Der psychiatrische Gutachter schildert die Krankheit der Angeklagten. Sie sei durch Komplikationen während der Schwangerschaft von Geburt an behindert gewesen. Sie leide an frühkindlichem Autismus und einer starken Intelligenzminderung. Trotz spezieller Betreuung vom Kindergarten an habe sie grundlegende Kulturfähigkeiten nicht erlernen können. Dazu gehöre auch eine gestörte soziale Interaktion. Ihre Krankheit äußere sich in Ängsten und Aggressionen und damit verbunden einer mangelnden Impulskontrolle, sodass man öfter Zwangsmaßnahmen habe anwenden müssen. Ihre Verhüllung mit der Kapuze ihres Anoraks zeige, dass sie eine Kopfbedeckung als Schutz betrachte. Insofern sei die Wegnahme des Käppis wohl tatsächlich der Auslöser gewesen. Die junge Frau, könne zwar richtig und falsch unterscheiden und sich nach einer falschen Tat auch entschuldigen, sie sei aber während des Angriffs steuerungsunfähig gewesen.
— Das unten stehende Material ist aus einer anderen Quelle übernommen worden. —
Lemma fresh_map_mono w w' em : (counter_ w <= counter_ w')%N -> fresh_map w em -> fresh_map w' em.
Proof using Type. intros Hc [H1 H2]. split; [|done]. intros i x Hx. destruct (H1 i x Hx). split; [done|lia]. Qed.

Lemma fresh_map_insert w m name s i em : fresh_map w em ->
  fresh_map (ExprOps.bump w) (<[i := var_of w m name s]> em).
Proof using Type.
  intros [H1 H2]. split.
  - intros k x. rewrite lookup_insert_Some. intros [[<- <-]|[_ Hx]]; [cbn; split; [done|lia]|].
    destruct (H1 k x Hx). split; [done|cbn; lia].
  - intros k k' x y. rewrite !lookup_insert_Some.
    intros [[<- <-]|[_ Hx]] [[<- <-]|[_ Hy]] E; [done| | |by eapply H2].
    + destruct (H1 _ _ Hy). cbn in E. lia.
    + destruct (H1 _ _ Hx). cbn in E. lia.
Qed.

(** One entry of the table that is not declared here. *)
Lemma des_var_skip m I S x w d : (Exprs.id x < 2 ^ 64)%N ->
  is_Some (id_expr_map_ d !! Exprs.id x) \/ (Exprs.is_var x = false) \/
    (int_sort (Exprs.sort x) /\ (Exprs.id x ∉ S) /\ (Exprs.id x ∉ I)) ->
  des_var_entry m I S (expr_json x) (w, d) = Ok ((), (w, d)).
Proof using Type.
  intros Hi H. unfold des_var_entry. rewrite (lift_bind_run _ _ _ (Exprs.id x)).
  2:{ unfold at_id. rewrite expr_json_id. cbn [mbind Res_bind]. by apply get_id_uint. }
  unfold members. rewrite (ST_bind_run (gets snd) _ (w, d) d (w, d)) by done.
  destruct (id_expr_map_ d !! Exprs.id x) as [e|] eqn:E; [done|].
  destruct x as [h ps|h v ps|h op fn args ps].
  - destruct H as [[? ?]|[?|(_ & HS & HI)]]; [done|done|]. erewrite lift_bind_run by reflexivity.
    change (SortValue.uint64 I2JSer.kVar =? I2JSer.kVar) with true. cbn iota.
    do 2 (erewrite lift_bind_run by reflexivity). by rewrite !bool_decide_false.
  - erewrite lift_bind_run by reflexivity. done.
  - destruct fn; erewrite lift_bind_run by reflexivity; done.
Qed.

(** One entry that is. *)
Lemma des_var_new (st : bool) m I S x w d ld : (Exprs.id x < 2 ^ 64)%N -> Exprs.is_var x = true ->
  sort_ok (Exprs.sort x) = true -> int_sort (Exprs.sort x) ->
  id_expr_map_ d !! Exprs.id x = None ->
  (if st then Exprs.id x ∈ S else (Exprs.id x ∉ S) /\ (Exprs.id x ∈ I)) ->
  w_ilas w !! m = Some ld -> (forall st, find_tbl st ld (Exprs.name x) = None) ->
  let v := var_of w m (Exprs.name x) (Exprs.sort x) in
  des_var_entry m I S (expr_json x) (w, d) =
  Ok ((), (set_ila (ExprOps.bump w) m (with_tbl st ld (KeyVec.push_back (tbl st ld) (Exprs.name x) v).2),
           with_expr d (Exprs.id x) v)).
Proof using Type.
  intros Hi Hv Hs His Hd Hset Hm Hn v. unfold des_var_entry. rewrite (lift_bind_run _ _ _ (Exprs.id x)).
  2:{ unfold at_id. rewrite expr_json_id. cbn [mbind Res_bind]. by apply get_id_uint. }
  unfold members. rewrite (ST_bind_run (gets snd) _ (w, d) d (w, d)), Hd by done.
  destruct x as [h ps| |]; try discriminate Hv. erewrite lift_bind_run by reflexivity.
  change (SortValue.uint64 I2JSer.kVar =? I2JSer.kVar) with true. cbn iota.
  do 2 (erewrite lift_bind_run by reflexivity). cbn [Exprs.id Exprs.hdr] in *.
  pose proof (des_var_run st _ _ m w d ld Hs His Hm Hn) as E.
  destruct st.
  - rewrite bool_decide_true by done. by rewrite (ST_bind_run _ _ _ _ _ E).
  - destruct Hset as [HS HI]. rewrite bool_decide_false, bool_decide_true by done.
    by rewrite (ST_bind_run _ _ _ _ _ E).
Qed.

(** ** The variables of one ILA *)
Section loop.
Context (FT : gmap objid Func) (tb : list Expr) (lp l ld0 : InstrLvlAbs) (m : objid) (em0 : gmap objid Expr).
Hypothesis Hnodes : Forall (node_ok FT) tb.
Hypothesis Hids : NoDup (ids tb).
Hypothesis Hl : vars_ok l.
Hypothesis Hvar : forall st v, v ∈ KeyVec.vec_ (tbl st l) -> Exprs.is_var v = true.
Hypothesis Hinh : forall st, KeyVec.vec_ (tbl st l) = KeyVec.vec_ (tbl st lp) ++ own st lp l.
Hypothesis Htb : forall st x v, x ∈ tb -> v ∈ own st lp l -> Exprs.id x = Exprs.id v -> x = v.
Hypothesis Hold : forall st v, v ∈ KeyVec.vec_ (tbl st lp) -> is_Some (em0 !! Exprs.id v).
Hypothesis Hnew : forall st v, v ∈ own st lp l -> em0 !! Exprs.id v = None.
Hypothesis Hdisj : forall v v', v ∈ own true lp l -> v' ∈ own false lp l -> Exprs.id v <> Exprs.id v'.

Definition sel (st : bool) (P : list Expr) : list Expr :=
  filter (fun x => Exprs.id x ∈ ids (own st lp l)) P.

Record declaring (P : list Expr) (w : World) (d : J2IDes) (ld : InstrLvlAbs) : Prop := {
  dc_at : w_ilas w !! m = Some ld;
  dc_vars : vars_ok ld;
  dc_tbl st : Forall2 (img (id_expr_map_ d)) (KeyVec.vec_ (tbl st lp) ++ sel st P) (KeyVec.vec_ (tbl st ld));
  dc_dom i : is_Some (id_expr_map_ d !! i) <-> is_Some (em0 !! i) \/ exists st, i ∈ ids (sel st P);
  dc_map : fresh_map w (id_expr_map_ d);
  dc_rest : same_rest ld0 ld }.

Lemma sel_in st P x : x ∈ sel st P -> x ∈ P /\ Exprs.id x ∈ ids (own st lp l).
Proof using Type. intros H%list_elem_of_filter. tauto. Qed.

Lemma own_in st v : v ∈ own st lp l -> v ∈ KeyVec.vec_ (tbl st l).
Proof using Hinh. intros H. rewrite Hinh. apply elem_of_app. by right. Qed.

(** Two variables of one name are one variable. *)
Lemma one_name st st' x y : x ∈ KeyVec.vec_ (tbl st l) -> y ∈ KeyVec.vec_ (tbl st' l) ->
  Exprs.name y = Exprs.name x -> y = x.
Proof using Hl.
  intros Hx%(tbl_elem _ Hl) Hy E. destruct (decide (st' = st)) as [->|Hst].
  - apply (tbl_elem _ Hl) in Hy. congruence.
  - apply (tbl_other _ Hl) in Hy. assert (negb st' = st) as E' by by destruct st, st'. rewrite E', E in Hy. congruence.
Qed.

Lemma free_name P x Q st w d ld : tb = P ++ x :: Q -> x ∈ own st lp l -> declaring P w d ld ->
  forall st', find_tbl st' ld (Exprs.name x) = None.
Proof using Hids Hinh Hl Hold Hnew Htb.
  intros E Hx [_ Hv Ht _ _ _] st'. destruct (find_tbl st' ld (Exprs.name x)) as [v|] eqn:Ev; [|done]. exfalso.
  destruct (find_tbl_elem _ Hv _ _ _ Ev) as [Hin Hn].
  assert (Hy : exists y, y ∈ KeyVec.vec_ (tbl st' lp) ++ sel st' P /\ Exprs.name y = Exprs.name x).
  { pose proof (imgs_names _ _ _ (Ht st')) as En. apply (list_elem_of_fmap_2 Exprs.name) in Hin.
    rewrite En, Hn in Hin. apply list_elem_of_fmap in Hin as (y & ? & ?). by exists y. }
  destruct Hy as (y & Hy & En).
  assert (Hyl : y ∈ KeyVec.vec_ (tbl st' l)).
  { rewrite Hinh. rewrite elem_of_app in Hy |- *. destruct Hy as [Hy|Hy]; [by left|]. right.
    apply sel_in in Hy as [Hp (v' & Ei & Hv')%list_elem_of_fmap].
    assert (y = v') as ->; [|done]. apply (Htb st'); [|done..]. rewrite E. apply elem_of_app. by left. }
  pose proof (one_name _ _ _ _ (own_in _ _ Hx) Hyl En) as ->.
  apply elem_of_app in Hy as [Hy|[Hp _]%sel_in].
  - apply Hold in Hy. rewrite (Hnew _ _ Hx) in Hy. by destruct Hy.
  - rewrite E, fmap_app in Hids. apply NoDup_app in Hids as (_ & H & _).
    apply (H (Exprs.id x)); [by apply list_elem_of_fmap_2|by left].
Qed.

Lemma sel_snoc st P x : sel st (P ++ [x]) = sel st P ++ (if decide (Exprs.id x ∈ ids (own st lp l)) then [x] else []).
Proof using Type. unfold sel. by rewrite filter_app. Qed.

Lemma declare_step P x Q w d ld : tb = P ++ x :: Q -> declaring P w d ld ->
  exists w' d' ld', des_var_entry m (ids (KeyVec.vec_ (inputs_ l))) (ids (KeyVec.vec_ (states_ l))) (expr_json x) (w, d)
      = Ok ((), (w', d')) /\ declaring (P ++ [x]) w' d' ld' /\ id_expr_map_ d ⊆ id_expr_map_ d' /\
    w_ilas w' = <[m := ld']> (w_ilas w) /\ w_instrs w' = w_instrs w /\ (counter_ w <= counter_ w')%N /\
    id_func_map_ d' = id_func_map_ d /\ ila_name_ptr_map_ d' = ila_name_ptr_map_ d.
Proof using All.
  intros E Hd. pose proof Hd as [Hm Hv Ht Hdom Hmap Hr].
  assert (Hx : x ∈ tb) by (rewrite E; apply elem_of_app; right; by left).
  pose proof Hnodes as Hn. rewrite Forall_forall in Hn. pose proof (Hn x Hx) as (Hxi & Hxs & Hxk & _).
  destruct (decide (exists st, Exprs.id x ∈ ids (own st lp l))) as [Hst|Hst].
  - destruct Hst as (st & (v & Ei & Hv')%list_elem_of_fmap). pose proof (Htb _ _ _ Hx Hv' Ei) as <-. clear Ei.
    pose proof (free_name _ _ _ _ _ _ _ E Hv' Hd) as Hfree.
    assert (Hunk : id_expr_map_ d !! Exprs.id x = None).
    { apply eq_None_not_Some. intros [[y Hy]|(st' & (y & Ey & [Hp _]%sel_in)%list_elem_of_fmap)]%Hdom.
      - by rewrite (Hnew _ _ Hv') in Hy.
      - rewrite E, fmap_app in Hids. apply NoDup_app in Hids as (_ & H & _).
        apply (H (Exprs.id x)); [rewrite Ey; by apply list_elem_of_fmap_2|by left]. }
    assert (Hoth : Exprs.id x ∉ ids (own (negb st) lp l)).
    { intros (y & Ey & Hy)%list_elem_of_fmap. destruct st; [by eapply Hdisj|]. by eapply (Hdisj y x). }
    assert (Hset : if st then Exprs.id x ∈ ids (KeyVec.vec_ (states_ l))
                   else (Exprs.id x ∉ ids (KeyVec.vec_ (states_ l))) /\ (Exprs.id x ∈ ids (KeyVec.vec_ (inputs_ l)))).
    { pose proof (list_elem_of_fmap_2 Exprs.id _ _ (own_in _ _ Hv')) as Hi. destruct st; [done|]. split; [|done].
      change (states_ l) with (tbl true l). rewrite (Hinh true), fmap_app, elem_of_app.
      intros [(y & Ey & Hy)%list_elem_of_fmap|H]; [|done]. apply Hold in Hy. rewrite <- Ey, (Hnew _ _ Hv') in Hy. by destruct Hy. }
    pose proof (des_var_new st m _ _ x w d ld Hxi (Hvar _ _ (own_in _ _ Hv')) Hxs Hxk Hunk Hset Hm Hfree) as Es.
    set (v := var_of w m _ _) in Es. set (ld' := with_tbl st ld (KeyVec.push_back (tbl st ld) (Exprs.name x) v).2) in Es.
    eexists _, _, ld'. split; [exact Es|]. cbn [with_expr id_expr_map_ id_func_map_ ila_name_ptr_map_ set_ila ExprOps.bump w_ilas w_instrs counter_].
    assert (Hsub : id_expr_map_ d ⊆ <[Exprs.id x := v]> (id_expr_map_ d)) by by apply insert_subseteq.
    split; [|split_and!; [done|done|done|lia|done|done]]. split; cbn [with_expr id_expr_map_ set_ila w_ilas].
    + by rewrite lookup_insert_eq.
    + by apply (with_tbl_vars st ld v).
    + intros st'. rewrite sel_snoc, app_assoc. destruct (decide (st' = st)) as [->|Hne].
      * rewrite decide_True by by apply list_elem_of_fmap_2.
        assert (Hvec : KeyVec.vec_ (tbl st ld') = KeyVec.vec_ (tbl st ld) ++ [v]).
        { assert (Hp : KeyVec.vec_ (KeyVec.push_back (tbl st ld) (Exprs.name x) v).2 = KeyVec.vec_ (tbl st ld) ++ [v]).
          { unfold KeyVec.push_back. pose proof (Hfree st) as Hf. unfold find_tbl in Hf.
            apply find_None in Hf; [by rewrite Hf|]. by destruct st; apply Hv. }
          subst ld'. rewrite <- Hp. by destruct st. }
        rewrite Hvec. apply Forall2_app; [by eapply imgs_mono, Ht|]. constructor; [|constructor].
        split; [by rewrite lookup_insert_eq|by eexists].
      * assert (st' = negb st) as -> by by destruct st, st'. rewrite decide_False, app_nil_r by done.
        assert (Hvec : tbl (negb st) ld' = tbl (negb st) ld) by (subst ld'; by destruct st).
        rewrite Hvec. by eapply imgs_mono, Ht.
    + intros i. rewrite lookup_insert_is_Some', Hdom. split.
      * intros [<-|[?|(st' & Hi)]]; [|by left|].
        -- right. exists st. rewrite sel_snoc, decide_True, fmap_app by by apply list_elem_of_fmap_2.
           apply elem_of_app. right. by left.
        -- right. exists st'. rewrite sel_snoc, fmap_app. apply elem_of_app. by left.
      * intros [?|(st' & Hi)]; [right; by left|]. rewrite sel_snoc, fmap_app in Hi.
        apply elem_of_app in Hi as [Hi|Hi]; [right; right; by exists st'|]. left.
        destruct (decide _); [by apply list_elem_of_singleton in Hi|by apply elem_of_nil in Hi].
    + by apply fresh_map_insert.
    + unfold same_rest in *. subst ld'. rewrite Hr. by destruct st, ld0.
  - exists w, d, ld. assert (Hsel : forall st, sel st (P ++ [x]) = sel st P).
    { intros st. rewrite sel_snoc, decide_False, app_nil_r; [done|]. intros H. apply Hst. by exists st. }
    split; [|split; [split; [done|done|intros st; by rewrite Hsel| |done|done]|split_and!; [done| |done|lia|done|done]]].
    + apply des_var_skip; [done|].
      destruct (id_expr_map_ d !! Exprs.id x) as [e|] eqn:Ee; [left; by eexists|]. right. right.
      assert (Hno : forall st, Exprs.id x ∉ ids (KeyVec.vec_ (tbl st l))).
      { intros st. rewrite (Hinh st), fmap_app, elem_of_app. intros [(y & Ey & Hy)%list_elem_of_fmap|H].
        - apply Hold in Hy. rewrite <- Ey in Hy.
          assert (Hk : is_Some (id_expr_map_ d !! Exprs.id x)) by (apply Hdom; by left).
          rewrite Ee in Hk. by destruct Hk.
        - apply Hst. by exists st. }
      split; [done|]. split; [exact (Hno true)|exact (Hno false)].
    + intros i. rewrite Hdom. by setoid_rewrite Hsel.
    + by rewrite insert_id.
Qed.

Lemma declare_loop Q : forall P w d ld, tb = P ++ Q -> declaring P w d ld ->
  exists w' d' ld', foldM (fun j (_ : unit) =>
      des_var_entry m (ids (KeyVec.vec_ (inputs_ l))) (ids (KeyVec.vec_ (states_ l))) j) (expr_json <$> Q) () (w, d)
      = Ok ((), (w', d')) /\ declaring tb w' d' ld' /\ id_expr_map_ d ⊆ id_expr_map_ d' /\
    w_ilas w' = <[m := ld']> (w_ilas w) /\ w_instrs w' = w_instrs w /\ (counter_ w <= counter_ w')%N /\
    id_func_map_ d' = id_func_map_ d /\ ila_name_ptr_map_ d' = ila_name_ptr_map_ d.
Proof using All.
  induction Q as [|x Q IH]; intros P w d ld E Hd.
  - rewrite app_nil_r in E. subst P. exists w, d, ld. split; [done|]. split; [done|].
    split_and!; [done| |done|lia|done|done]. by rewrite insert_id by apply Hd.
  - destruct (declare_step P x Q w d ld E Hd) as (w1 & d1 & ld1 & E1 & H1 & S1 & I1 & J1 & C1 & F1 & N1).
    destruct (IH (P ++ [x]) w1 d1 ld1) as (w2 & d2 & ld2 & E2 & H2 & S2 & I2 & J2 & C2 & F2 & N2);
      [by rewrite <- app_assoc|done|].
    exists w2, d2, ld2. split; [|split; [done|]].
    + cbn [fmap list_fmap foldM]. by rewrite (ST_bind_run _ _ _ _ _ E1).
    + split_and!; [by etrans| |congruence|lia|congruence|congruence]. by rewrite I2, I1, insert_insert_eq.
Qed.
End loop.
Der Vertreter der Staatsanwaltschaft sieht zwar die Vorwürfe bestätigt, beantragt aber angesichts des Gutachtens Freispruch wegen Schuldunfähigkeit. Die Verteidigerin schließt sich dem an, bemerkt aber: „Ich finde es unglücklich, dass wir uns hier finden. Ich finde die Anzeige nicht nachvollziehbar.“
Der Vertreter der Staatsanwaltschaft erklärt auf Nachfrage, dass bei der Polizei keine Erkenntnis der Schuldunfähigkeit vorlag und die Staatsanwaltschaft deshalb eine Anklage erheben musste.
Robert Zolling, Pressesprecher von Mariaberg, erklärt, dass das Unternehmen Mariaberg nichts mit der Anzeige zu tun hat. „Die Anzeige wurde von der Mitarbeiterin erstattet. Mariaberg würde einen solchen Fall in der Regel nicht anzeigen“, sagt Zolling. Warum die Staatsanwaltschaft hier ein Verfahren eröffnet habe, wisse er nicht.